For the last two nights we have been have been in Verona, Italy, not New Jersey, a medium-sized city about an hour from Venice that is rich, storied and wonderful.
We centered our trip, really, around Verona, for here, for 100 years, they have a summer festival of Opera, held in a first Century Roman arena, the third largest surviving Roman arena after the Collosseum and El Djem, in Tunisia.
Saturday night, we saw "Turandot," by Puccini which, to my mind, is highlighted by perhaps the greatest aria ever sung, Nessun Dorma. It was also directed by Zefferelli, which didn't hurt. Last night we saw an over-blown production of "Aida," a modern version with storm-troopers, prisoners of war, mechanical camels, elephants and horses, and weird soldiers on segways.

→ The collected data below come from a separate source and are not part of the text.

(** * Flint for Atom: the package's main class (lib/main.js)

    A shallow embedding of class [Flint]: the project-path / connection /
    document orchestration of the editor integration.  The class is
    event driven; its methods run to completion on the single event-loop
    thread and suspend only on the three asynchronous operations
    [realPath], [fileExists] and [Connection.create].  The embedding is a
    transition function over an explicit state: every event of the host
    (a path change, the settlement of an asynchronous operation, a
    compiler message, a document opened or closed) runs the callback the
    source registered for it. *)

From Stdlib Require Import String Ascii.
From Stdlib Require Import List ZArith Bool Arith Lia.
Import ListNotations.
Local Open Scope string_scope.
Local Open Scope list_scope.

Set Implicit Arguments.

(** ** JavaScript [Map]: an association list in insertion order *)

Module JsMap.
Section WithKey.
Variables K V : Type.
Variable K_dec : forall x y : K, {x = y} + {x <> y}.

Definition t := list (K * V).

Fixpoint get (k : K) (m : t) : option V :=
  match m with
  | [] => None
  | (k', v) :: r => if K_dec k k' then Some v else get k r
  end.

Definition has (k : K) (m : t) : bool :=
  match get k m with Some _ => true | None => false end.

(** [set] on a key already present keeps the entry's position. *)
Fixpoint set (k : K) (v : V) (m : t) : t :=
  match m with
  | [] => [(k, v)]
  | (k', v') :: r =>
      if K_dec k k' then (k, v) :: r else (k', v') :: set k v r
  end.

Fixpoint delete (k : K) (m : t) : t :=
  match m with
  | [] => []
  | (k', v') :: r =>
      if K_dec k k' then delete k r else (k', v') :: delete k r
  end.

Definition keys (m : t) : list K := map fst m.
Definition values (m : t) : list V := map snd m.
End WithKey.
End JsMap.

(** ** Strings *)

(** [hay.indexOf(needle)]: the position of the first occurrence. *)
Definition indexOf (hay needle : string) : option nat :=
  String.index 0 needle hay.

(** [paths.indexOf(x) === -1] on an array of strings. *)
Definition array_lacks (paths : list string) (x : string) : bool :=
  negb (existsb (String.eqb x) paths).

(** [path.split('/')] *)
Fixpoint split_slash (s : string) : list string :=
  match s with
  | EmptyString => [EmptyString]
  | String c r =>
      if Ascii.eqb c "/"%char then EmptyString :: split_slash r
      else match split_slash r with
           | [] => [String c EmptyString]
           | x :: xs => String c x :: xs
           end
  end.

(** The segments of a path with the empty ones and '.' dropped and each
    '..' resolved against the segment before it; [res] is the result so
    far, last segment first.  Above the start of a relative path '..' is
    kept, above the root it is dropped. *)
Fixpoint normalizeArray (parts : list string) (allowAboveRoot : bool)
    (res : list string) : list string :=
  match parts with
  | [] => rev res
  | p :: r =>
      if String.eqb p "" || String.eqb p "." then
        normalizeArray r allowAboveRoot res
      else if String.eqb p ".." then
        match res with
        | last :: res' =>
            if String.eqb last ".." then
              normalizeArray r allowAboveRoot
                (if allowAboveRoot then ".." :: res else res)
            else normalizeArray r allowAboveRoot res'
        | [] =>
            normalizeArray r allowAboveRoot
              (if allowAboveRoot then [".."] else [])
        end
      else normalizeArray r allowAboveRoot (p :: res)
  end.

Definition ends_with_slash (path : string) : bool :=
  match rev (list_ascii_of_string path) with
  | c :: _ => Ascii.eqb c "/"%char
  | [] => false
  end.

(** [path.normalize] of Node, POSIX flavour: an absolute path stays
    absolute, a trailing slash is kept, and the empty relative path is
    '.'. *)
Definition normalize (path : string) : string :=
  let isAbsolute := String.prefix "/" path in
  let trailingSlash := ends_with_slash path in
  let p := String.concat "/"
             (normalizeArray (split_slash path) (negb isAbsolute) []) in
  let p := if String.eqb p "" && negb isAbsolute then "." else p in
  let p := if negb (String.eqb p "") && trailingSlash then (p ++ "/")%string else p in
  if isAbsolute then ("/" ++ p)%string else p.

(** [path.join] of Node, POSIX flavour: the non-empty arguments joined by
    '/', and the result normalised. *)
Definition joinPath (parts : list string) : string :=
  normalize
    (String.concat "/" (filter (fun p => negb (String.eqb p "")) parts)).

(** ** Promises *)

Inductive pstate := Pending | Fulfilled | Rejected.

(** [p.catch(e => console.error(e))]: the handler returns normally, so a
    rejection of [p] fulfils the derived promise. *)
Definition catch_log (p : pstate) : pstate :=
  match p with
  | Pending => Pending
  | Fulfilled => Fulfilled
  | Rejected => Fulfilled
  end.

(** [let pathsQueue = Promise.resolve()] (line 53).  The variable is never
    assigned again. *)
Definition pathsQueue : pstate := Fulfilled.

(** ** Objects of the collaborating classes *)

(** Modelled from the spec: class Connection (lib/connection.js) is not
    among the sources.  A connection is bound to one root path
    ([getPath()]) and has a base directory ([getBaseDir()]); [conn_id] is
    the identity of the JavaScript object. *)
Record Connection := mkConnection {
  conn_id : nat;
  conn_path : string;
  conn_baseDir : string
}.

(** A text editor of the host: [te_id] is the identity of the
    JavaScript object and [te_path] what its [getPath()] returns,
    undefined when it is untitled.  The class reads the path when the
    observer callback runs (line 60) and at each [getEditorByPath] (line
    119); the events of this development include no change of the path
    of an open document, so the path is a field of the object and nothing
    is stated about a document whose path changes. *)
Record TextEditor := mkTextEditor {
  te_id : nat;
  te_path : option string
}.

(** [new Editor(textEditor, connection)] *)
Record Editor := mkEditor {
  ed_textEditor : TextEditor;
  ed_connection : Connection
}.

(** ** Numbers *)

(** A JavaScript number that holds an integer is an IEEE double: 53
    significant bits.  [to_double x] is the double nearest to the integer
    [x], ties to the even significand (the magnitudes a double cannot
    hold, from 2^1024 on, are not numbers of a message). *)
Definition to_double (x : Z) : Z :=
  let a := Z.abs x in
  let e := (Z.log2 a - 52)%Z in
  if (e <=? 0)%Z then x
  else
    let u := (2 ^ e)%Z in
    let q := (a / u)%Z in
    let r := (a mod u)%Z in
    let h := (u / 2)%Z in
    let q' :=
      if (r <? h)%Z then q
      else if (h <? r)%Z then (q + 1)%Z
      else if Z.even q then q else (q + 1)%Z in
    (Z.sgn x * (q' * u))%Z.
(** * google-docs-mcp-server: the document client, the tool dispatcher and
      the connectivity check, embedded and verified.

    Sources embedded here:
    - [src/google-docs-client.ts]  (class [GoogleDocsClient])
    - [src/index.ts]               (the [CallToolRequestSchema] handler)
    - [src/test-connection.ts]     (function [main])

    JavaScript values are modelled at their TypeScript types; a value of
    type [T | undefined] is an [option T] with [None] for [undefined].
    Asynchronous code is sequential here: every [await] is a call to the
    remote service, answered by an oracle that sees the requests issued so
    far.  A [throw] is the left injection of the program monad. *)

From Stdlib Require Import String ZArith List Bool Lia.
Import ListNotations.
Local Open Scope string_scope.
Local Open Scope Z_scope.

Set Implicit Arguments.

(* ------------------------------------------------------------------ *)
(** ** JavaScript truthiness and the [||] operator *)

Module Js.

(** [!!s] for a string: only the empty string is falsy. *)
Definition truthy_string (s : string) : bool :=
  match s with EmptyString => false | String _ _ => true end.

(** [!!v] for [string | undefined]. *)
Definition truthy (v : option string) : bool :=
  match v with Some s => truthy_string s | None => false end.

(** [a || b] on [string | undefined]. *)
Definition or (a b : option string) : option string :=
  if truthy a then a else b.

(** [a || d] where [d] is a string literal. *)
Definition or_default (a : option string) (d : string) : string :=
  match a with
  | Some s => if truthy_string s then s else d
  | None => d
  end.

Sitting on a balmy evening under the stars and hearing Opera in a Roman arena, well, it beats seeing Meat Loaf in the Meadowlands.
It's also interesting to hear and see the panoply of people and languages that fill the arena--each night the place had about 10,000 in attendance.
There are no planes that fly overhead to mar the sanctity of the performance. And Italians are reverent toward their Opera. Even the roar of motorcyclists disappeared once the music started.
When the music was up and the whole magillah was on, the stars came out, tiny and unassertive against a velvet sky. That was, nearly, perfection. The apogee of art, of engineering and of nature.
Not bad for a kid from Yonkers.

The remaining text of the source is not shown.